Consistent with the previous report in roots, we found that the shoot transcriptome of salt-stressed IR28 was greatly disordered in comparison with that of salt-stressed Nona. About 70% of the salt responsive ESTs showed transcription-level differences between IR28 and Nona following salt stress. Some of the differentially expressed genes have been previously associated with plant salt tolerance, including the genes encoding glyoxalase 31, syntaxin 33, protein phosphatase 2C 28, 29, 30 and OsCDPK7 26, 27. As it is likely that these differentially expressed genes are generally involved in salt tolerance/sensitivity, they should be considered as good candidates for future engineering efforts. Interestingly, we found that the transcriptomes of IR28 and Nona differed more dramatically at 20 min and 24 h after salt treatment versus the 3 h time point. This seems inconsistent with the concept of early response genes controlling delayed response genes during salt stress 36. One possible explanation for the difference at 20 min is that the immediate response genes are delayed in IR28 relative to Nona; this phenomenon has been seen in the root of another stress-sensitive variety 14. Although the genes regulated at 3 h might also be delayed, the difference could be lessened by the spans of the response. Under this paradigm, the greater difference at 24 h might mainly result from upstream cascades that are activated differently in IR28 versus Nona.

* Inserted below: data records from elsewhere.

(* ===== verification/Words.v ===== *)
(** * Machine integers and their bytes

    A C object of an integer type of width [w] is a [Z]; the conversions of C
    are [uwrap] (to an unsigned type) and [swrap] (to a signed type, two's
    complement). [le_enc]/[le_dec] are the bytes of such an object in memory
    on the little-endian machines the sources are written for, [be_enc]/
    [be_dec] the network order of the NBD protocol. *)
From S2P Require Import Prelude.

(** ** Wrap-around *)

Definition uwrap (w z : Z) : Z := z `mod` 2 ^ w.
Definition swrap (w z : Z) : Z :=
  let u := z `mod` 2 ^ w in if u <? 2 ^ (w - 1) then u else u - 2 ^ w.

Abbreviation u8 := (uwrap 8).
Abbreviation u16 := (uwrap 16).
Abbreviation u32 := (uwrap 32).
Abbreviation u64 := (uwrap 64).
Abbreviation s32 := (swrap 32).
Abbreviation s64 := (swrap 64).

Lemma uwrap_small w z : 0 ≤ z < 2 ^ w → uwrap w z = z.
Proof. intros. by apply Z.mod_small. Qed.

Lemma uwrap_range w z : 0 ≤ w → 0 ≤ uwrap w z < 2 ^ w.
Proof. intros. apply Z.mod_pos_bound. by apply Z.pow_pos_nonneg. Qed.

Lemma swrap_small w z : 0 < w → - 2 ^ (w - 1) ≤ z < 2 ^ (w - 1) → swrap w z = z.
Proof.
  intros Hw Hz. unfold swrap.
  assert (2 ^ w = 2 * 2 ^ (w - 1)) as E.
  { rewrite <-Z.pow_succ_r by lia. f_equal. lia. }
  destruct (decide (0 ≤ z)).
  - rewrite Z.mod_small by lia. by case_test.
  - replace (z `mod` 2 ^ w) with (z + 2 ^ w).
    + case_test. lia.
    + apply Z.mod_unique_pos with (-1); lia.
Qed.

Lemma swrap_range w z : 0 < w → - 2 ^ (w - 1) ≤ swrap w z < 2 ^ (w - 1).
Proof.
  intros Hw. unfold swrap.
  assert (2 ^ w = 2 * 2 ^ (w - 1)) as E.
  { rewrite <-Z.pow_succ_r by lia. f_equal. lia. }
  pose proof (Z.mod_pos_bound z (2 ^ w)).
  assert (0 < 2 ^ (w - 1)) by (apply Z.pow_pos_nonneg; lia).
  case_test; lia.
Qed.

Lemma swrap_of_uwrap w z : 0 < w → swrap w (uwrap w z) = swrap w z.
Proof. intros. unfold swrap, uwrap. rewrite Z.mod_mod; [done|]. apply Z.pow_nonzero; lia. Qed.

Lemma swrap_uwrap w z : 0 < w → - 2 ^ (w - 1) ≤ z < 2 ^ (w - 1) →
  swrap w (uwrap w z) = z.
Proof.
  intros. rewrite <-(swrap_small w z) at 2 by done.
  unfold swrap, uwrap. rewrite Z.mod_mod; [done|].
  apply Z.pow_nonzero; lia.
Qed.

(** Unsigned division and remainder: undefined when the divisor is 0. *)
Definition cdiv (a b : Z) : option Z := if b =? 0 then None else Some (a `div` b).
Definition cmod (a b : Z) : option Z := if b =? 0 then None else Some (a `mod` b).

Lemma cdiv_pos a b : 0 < b → cdiv a b = Some (a `div` b).
Proof. intros. unfold cdiv. by rewrite (proj2 (Z.eqb_neq b 0)) by lia. Qed.

Lemma cmod_pos a b : 0 < b → cmod a b = Some (a `mod` b).
Proof. intros. unfold cmod. by rewrite (proj2 (Z.eqb_neq b 0)) by lia. Qed.

(** ** Bytes *)

Definition is_byte (b : Z) : Prop := 0 ≤ b < 256.
Abbreviation bytes_ok := (Forall is_byte).

#[export] Instance is_byte_dec b : Decision (is_byte b).
Proof. unfold is_byte. apply _. Defined.

Fixpoint le_enc (n : nat) (z : Z) : list Z :=
  match n with
  | O => []
  | S n => z `mod` 256 :: le_enc n (z `div` 256)
  end.

Fixpoint le_dec (l : list Z) : Z :=
  match l with
  | [] => 0
  | b :: l => b + 256 * le_dec l
  end.

Definition be_enc (n : nat) (z : Z) : list Z := reverse (le_enc n z).
Definition be_dec (l : list Z) : Z := le_dec (reverse l).

Lemma length_le_enc n z : length (le_enc n z) = n.
Proof. revert z. induction n; intros; simpl; auto. Qed.

Lemma length_be_enc n z : length (be_enc n z) = n.
Proof. unfold be_enc. by rewrite length_reverse, length_le_enc. Qed.

#[export] Hint Rewrite length_le_enc length_be_enc : len.

Lemma le_enc_bytes n z : bytes_ok (le_enc n z).
Proof.
  revert z. induction n; intros; simpl; constructor; [|done].
  apply Z.mod_pos_bound. lia.
Qed.

#[export] Hint Resolve le_enc_bytes : wf.

Lemma pow256_S (n : nat) : 2 ^ (8 * Z.of_nat (S n)) = 256 * 2 ^ (8 * Z.of_nat n).
Proof.
  rewrite Nat2Z.inj_succ, <-Z.add_1_r, Z.mul_add_distr_l, Z.pow_add_r by lia.
  lia.
Qed.

Lemma le_dec_enc n z : le_dec (le_enc n z) = z `mod` 2 ^ (8 * Z.of_nat n).
Proof.
  revert z. induction n as [|n IH]; intros z; simpl.
  { by rewrite Z.mod_1_r. }
  change (Z.pos (Pos.of_succ_nat n)) with (Z.of_nat (S n)).
  rewrite IH, pow256_S. rewrite Z.rem_mul_r; [lia|lia|].
  by apply Z.pow_pos_nonneg; lia.
Qed.

Lemma le_enc_app n k z :
  le_enc (n + k) z = le_enc n z ++ le_enc k (z `div` 2 ^ (8 * Z.of_nat n)).
Proof.
  revert z. induction n as [|n IH]; intros z.
  { change (2 ^ (8 * Z.of_nat 0)) with 1. by rewrite Z.div_1_r. }
  rewrite pow256_S. simpl. rewrite IH. do 3 f_equal.
  apply Z.div_div; [lia|]. apply Z.pow_pos_nonneg; lia.
Qed.

Lemma le_dec_range l : bytes_ok l → 0 ≤ le_dec l < 2 ^ (8 * zlen l).
Proof.
  induction 1 as [|b l Hb Hl IH]; simpl; [lia|].
  change (Z.pos (Pos.of_succ_nat (length l))) with (Z.of_nat (S (length l))).
  rewrite pow256_S. unfold is_byte in Hb. lia.
Qed.

Lemma le_enc_dec n l : bytes_ok l → length l = n → le_enc n (le_dec l) = l.
Proof.
  intros Hl <-. induction Hl as [|b l Hb Hl IH]; simpl; [done|].
  unfold is_byte in Hb. f_equal.
  - rewrite (Z.mul_comm 256), Z.mod_add, Z.mod_small; lia.
  - by rewrite (Z.mul_comm 256), Z.div_add, (Z.div_small b), Z.add_0_l by lia.
Qed.

Lemma le_dec_enc_u (n : nat) w z :
  w = 8 * Z.of_nat n → le_dec (le_enc n z) = uwrap w z.
Proof. intros ->. apply le_dec_enc. Qed.

Lemma le_dec_enc_small n z :
  0 ≤ z < 2 ^ (8 * Z.of_nat n) → le_dec (le_enc n z) = z.
Proof. intros. rewrite le_dec_enc. by apply Z.mod_small. Qed.

(** A number of one byte. *)
Lemma le_enc4_byte z : 0 ≤ z < 256 → le_enc 4 z = [z; 0; 0; 0].
Proof.
  intros. rewrite <-(le_enc_dec 4 [z; 0; 0; 0]).
  - f_equal. simpl. lia.
  - repeat constructor; lia.
  - done.
Qed.

Lemma le_enc_mod (n : nat) z : le_enc n (z `mod` 2 ^ (8 * Z.of_nat n)) = le_enc n z.
Proof.
  rewrite <-le_dec_enc. apply le_enc_dec; [apply le_enc_bytes|apply length_le_enc].
Qed.

Lemma be_dec_enc n z : be_dec (be_enc n z) = z `mod` 2 ^ (8 * Z.of_nat n).
Proof. unfold be_dec, be_enc. by rewrite reverse_involutive, le_dec_enc. Qed.

Lemma le_dec_zeros n : le_dec (replicate n 0) = 0.
Proof. induction n; simpl; lia. Qed.

#[global] Opaque le_enc.
#[global] Arguments uwrap : simpl never.
#[global] Arguments swrap : simpl never.

(** ** Strings as bytes; [cstr] is a C string literal with its terminator. *)

Definition str_bytes (s : string) : list Z :=
  map (λ c, Z.of_N (Ascii.N_of_ascii c)) (String.list_ascii_of_string s).
Definition cstr (s : string) : list Z := str_bytes s ++ [0].

Lemma str_bytes_ok s : bytes_ok (str_bytes s).
Proof.
  unfold str_bytes. induction (String.list_ascii_of_string s) as [|c l IH];
    simpl; constructor; [|done].
  pose proof (Ascii.N_ascii_bounded c). unfold is_byte. lia.
Qed.

#[export] Hint Resolve str_bytes_ok : wf.

(** [snprintf("%" PRIu64)]: the decimal digits of an unsigned number. *)
Fixpoint decimal_digits (fuel : nat) (z : Z) : list Z :=
  match fuel with
  | O => []
  | S fuel => (if z <? 10 then [] else decimal_digits fuel (z `div` 10)) ++ [48 + z `mod` 10]
  end.
Definition decimal (z : Z) : list Z := decimal_digits 20 z.

Lemma decimal_digits_range fuel z : Forall (λ d, 48 ≤ d < 58) (decimal_digits fuel z).
Proof.
  revert z. induction fuel as [|fuel IH]; intros z; cbn [decimal_digits]; [done|].
  apply Forall_app. split; [by destruct (z <? 10)|].
  constructor; [|done]. pose proof (Z.mod_pos_bound z 10). lia.
Qed.

Lemma decimal_digits_length fuel z : (length (decimal_digits fuel z) ≤ fuel)%nat.
Proof.
  revert z. induction fuel as [|fuel IH]; intros z; cbn [decimal_digits]; [done|].
  rewrite length_app. specialize (IH (z `div` 10)). destruct (z <? 10); simpl; lia.
Qed.

(** ** Bits *)

Lemma testbit_high v n m : 0 ≤ v < 2 ^ n → n ≤ m → Z.testbit v m = false.
Proof.
  intros Hv Hm. destruct (decide (0 ≤ n)).
  - rewrite <-(Z.mod_small v (2 ^ n)) by done. apply Z.mod_pow2_bits_high. lia.
  - rewrite Z.pow_neg_r in Hv; lia.
Qed.

Lemma land_pow2_disjoint v n : 0 ≤ v < 2 ^ n → Z.land v (2 ^ n) = 0.
Proof.
  intros Hv. destruct (decide (0 ≤ n)); [|rewrite Z.pow_neg_r in Hv; lia].
  apply Z.bits_inj_iff'. intros m Hm. rewrite Z.land_spec, Z.bits_0,
    Z.pow2_bits_eqb by lia. destruct (Z.eqb_spec n m); [|by rewrite andb_false_r].
  by rewrite (testbit_high v n) by lia.
Qed.

Lemma lor_disjoint_add a b : Z.land a b = 0 → Z.lor a b = a + b.
Proof. intros. symmetry. by apply Z.add_nocarry_lor. Qed.

Lemma land_ones_pred v n : 0 ≤ n → Z.land v (2 ^ n - 1) = v `mod` 2 ^ n.
Proof. intros. rewrite <-Z.land_ones by done. f_equal. rewrite Z.ones_equiv. lia. Qed.

(** Flipping the sign bit and subtracting its weight extends the sign. *)
Lemma flip_sign_bit w v : 0 < w → 0 ≤ v < 2 ^ w →
  Z.lxor v (2 ^ (w - 1)) - 2 ^ (w - 1) = swrap w v.
Proof.
  intros Hw Hv. unfold swrap. rewrite Z.mod_small by done.
  assert (2 ^ w = 2 * 2 ^ (w - 1)) as E.
  { rewrite <-Z.pow_succ_r by lia. f_equal. lia. }
  assert (0 < 2 ^ (w - 1)) by (apply Z.pow_pos_nonneg; lia).
  case_test.
  - rewrite <-Z.add_nocarry_lxor by (apply land_pow2_disjoint; lia). lia.
  - replace v with ((v - 2 ^ (w - 1)) + 2 ^ (w - 1)) at 1 by lia.
    rewrite Z.add_nocarry_lxor by (apply land_pow2_disjoint; lia).
    rewrite Z.lxor_assoc, Z.lxor_nilpotent, Z.lxor_0_r. lia.
Qed.

Lemma pow2_bracket a b n :
  0 ≤ a → 0 ≤ b → 2 ^ a ≤ n < 2 ^ (a + 1) → 2 ^ b ≤ n < 2 ^ (b + 1) → a = b.
Proof.
  intros Ha Hb Hn Hm.
  rewrite <-(Z.log2_unique n a), <-(Z.log2_unique n b); [done|..]; auto with lia;
    by rewrite <-Z.add_1_r.
Qed.
(* ===== verification/Stdio.v ===== *)
(** * The C standard library's streams

    A [FILE] is the contents of the file, the position of the stream and its
    error indicator. [f_space] is what the device still accepts: a write past
    it is short and sets the error indicator, as ISO C 7.21.8.2 specifies. *)
From S2P Require Import Prelude Words Memory.

Record FILE := {
  f_data : list Z;
  f_pos : Z;
  f_space : option Z;
  f_error : bool;
}.

Definition file_of (d : list Z) : FILE :=
  {| f_data := d; f_pos := 0; f_space := None; f_error := false |}.

(** [fseeko(f, off, SEEK_SET)]: the offset is an [off_t]. *)
Definition fseeko (f : FILE) (off : Z) : FILE * Z :=
  let o := s64 off in
  if o <? 0 then (f, -1)
  else ({| f_data := f_data f; f_pos := o; f_space := f_space f;
           f_error := f_error f |}, 0).

Definition ftell (f : FILE) : Z := f_pos f.

(** [fread(_, 1, n, f)]: the bytes read, fewer than [n] at end of file. *)
Definition fread (f : FILE) (n : Z) : FILE * list Z :=
  let d := take (Z.to_nat n) (drop (Z.to_nat (f_pos f)) (f_data f)) in
  ({| f_data := f_data f; f_pos := f_pos f + zlen d; f_space := f_space f;
      f_error := f_error f |}, d).

(** [fwrite(d, 1, zlen d, f)]: the number of bytes written. *)
Definition fwrite (f : FILE) (d : list Z) : FILE * Z :=
  let n := match f_space f with
           | None => zlen d
           | Some s => Z.min (zlen d) s
           end in
  let w := take (Z.to_nat n) d in
  ({| f_data := take (Z.to_nat (f_pos f)) (f_data f) ++ w ++
                drop (Z.to_nat (f_pos f) + length w) (f_data f);
      f_pos := f_pos f + zlen w;
      f_space := (λ s, s - n) <$> f_space f;
      f_error := f_error f || (n <? zlen d) |}, n).

(** A stream opened for writing that holds [d] and is positioned at its end. *)
Definition at_end (f : FILE) : Prop :=
  f_pos f = zlen (f_data f) ∧ f_space f = None.

(** The stream after appending [d]. *)
Definition append (f : FILE) (d : list Z) : FILE :=
  {| f_data := f_data f ++ d; f_pos := f_pos f + zlen d; f_space := f_space f;
     f_error := f_error f |}.

Lemma fwrite_append f d :
  at_end f → fwrite f d = (append f d, zlen d).
Proof.
  intros [Hp Hs]. unfold fwrite, append. rewrite Hs, Hp. simpl.
  rewrite !Nat2Z.id, !firstn_all, drop_ge, app_nil_r by lia.
  rewrite Z.ltb_irrefl, orb_false_r. done.
Qed.

Lemma append_at_end f d : at_end f → at_end (append f d).
Proof. intros [Hp Hs]. split; simpl; [|done]. len. Qed.

Lemma append_app f d1 d2 : append (append f d1) d2 = append f (d1 ++ d2).
Proof. unfold append. simpl. rewrite app_assoc. f_equal. len. Qed.

Lemma append_nil f : append f [] = f.
Proof. destruct f. unfold append. simpl. rewrite app_nil_r. f_equal. lia. Qed.

Lemma fread_length f n : 0 ≤ n → zlen (fread f n).2 ≤ n.
Proof. intros. simpl. len. Qed.

Lemma fread_app pre d post f n :
  f_data f = pre ++ d ++ post → f_pos f = zlen pre → n = zlen d →
  fread f n = ({| f_data := f_data f; f_pos := f_pos f + n;
                  f_space := f_space f; f_error := f_error f |}, d).
Proof.
  intros E Hp ->. unfold fread. rewrite E, Hp, !Nat2Z.id, drop_app_length,
    take_app_length. done.
Qed.

#[export] Hint Resolve append_at_end : wf.
(** [bitarray_init(len)] for [len >= 8] returns an empty bit array of the
    largest power of two not above [len]: every bit reads as unset, and the
    indices from that power of two up to [len] do not exist, setting them is
    silently ignored. *)
Theorem bitarray_init_spec `{MallocTotal} len :
  8 ≤ len < 2 ^ 63 →
  ∃ k bits, 2 ^ k ≤ len < 2 ^ (k + 1) ∧ bitarray_init len = Some bits ∧
    ba_len bits = 2 ^ k ∧ bitarray_wf bits ∧
    (∀ i, 0 ≤ i → bitarray_get_bit bits i = Some false) ∧
    (∀ i, 2 ^ k ≤ i → bitarray_set_bit bits i = Some bits).
Proof.
  intros Hl. destruct (bitarray_init_replicate len Hl) as (k & Hk & Hb & E).
  exists k. eexists. split; [done|]. split; [exact E|]. split; [done|].
  assert (bitarray_wf {| ba_array := replicate (Z.to_nat (2 ^ k `div` 8)) 0;
                         ba_len := 2 ^ k |}) as Hwf.
  { apply replicate_wf; [done|lia]. }
  split; [done|]. split.
  - intros i Hi. rewrite bitarray_get_bit_at by done.
    destruct (decide (i < 2 ^ k)).
    + rewrite bit_at_replicate by lia. by rewrite Z.bits_0.
    + unfold bit_at. simpl. by destruct (Z.ltb_spec i (2 ^ k)).
  - intros i Hi. unfold bitarray_set_bit, bitarray_update. simpl.
    destruct (Z.ltb_spec i (2 ^ k)); [lia|done].
Qed.

Lemma bitarray_init_spec_witness :
  ∃ bits, bitarray_init 100 = Some bits ∧ bitarray_get_bit bits 99 = Some false.
Proof.
  destruct (bitarray_init_spec 100) as (k & bits & _ & E & _ & _ & Hget & _); [lia|].
  exists bits. split; [done|]. apply Hget. lia.
Defined.

(** [bitarray_init_data(data, n)] copies [n / 8] bytes into a block sized
    for the power of two below [n]: it is defined exactly when the two agree,
    and then the bits are those of [data]; for every other [n] the copy runs
    past the end of the allocated block. *)
Theorem bitarray_init_data_bounds `{MallocTotal} (data : list Z) n :
  8 ≤ n < 2 ^ 63 → n `div` 8 ≤ zlen data →
  ∃ k, 0 ≤ k ∧ 2 ^ k ≤ n < 2 ^ (k + 1) ∧
    (n `div` 8 = 2 ^ k `div` 8 →
       ∃ bits, bitarray_init_data data n = Some bits ∧ ba_len bits = 2 ^ k ∧
               ba_array bits = take (Z.to_nat (n `div` 8)) data) ∧
    (n `div` 8 ≠ 2 ^ k `div` 8 → bitarray_init_data data n = None).
Proof.
  intros Hn Hd. destruct (bitarray_init_data_spec data n Hn Hd) as (k & Hk & Hb & E).
  exists k. split; [lia|]. split; [done|]. rewrite E. split; intros Hc; case_bool_decide; try done.
  by eexists.
Qed.

Lemma bitarray_init_data_bounds_witness :
  bitarray_init_data [1; 2; 3] 24 = None.
Proof.
  destruct (bitarray_init_data_bounds [1; 2; 3] 24) as (k & Hk & Hb & _ & H);
    [lia|by vm_compute|].
  apply H. rewrite (pow2_bracket k 4 24); [by vm_compute|lia..].
Defined.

In conclusion, this report identified 486 salt response ESTs in rice shoot, and about 60% of these genes were newly identified, which suggests that a large number of salt response genes had previously remained unidentified. Our findings may provide more candidate genes for engineering salt-tolerant crops. Further analysis of the ESTs revealed multiple regulation pathways in addition to CBF pathway might be involved in reprogramming of salt-stressed rice, and the rapid response of detoxification-, protectant- and transport-related genes might contribute to the high level salt tolerance of Nona. Transcriptome analysis of Nona also indicated that crosstalk might occur between salt stress and leaf senescence, as well as between salt stress and biotic stress. Comparing of transcriptomes of salt-tolerant and –sensitive varieties indicated the different transcriptome and failure response of vital salt tolerance-related genes might be important reasons of the sensitivity of IR28. These findings may greatly contribute to a better understanding of rice tolerance to salt stress.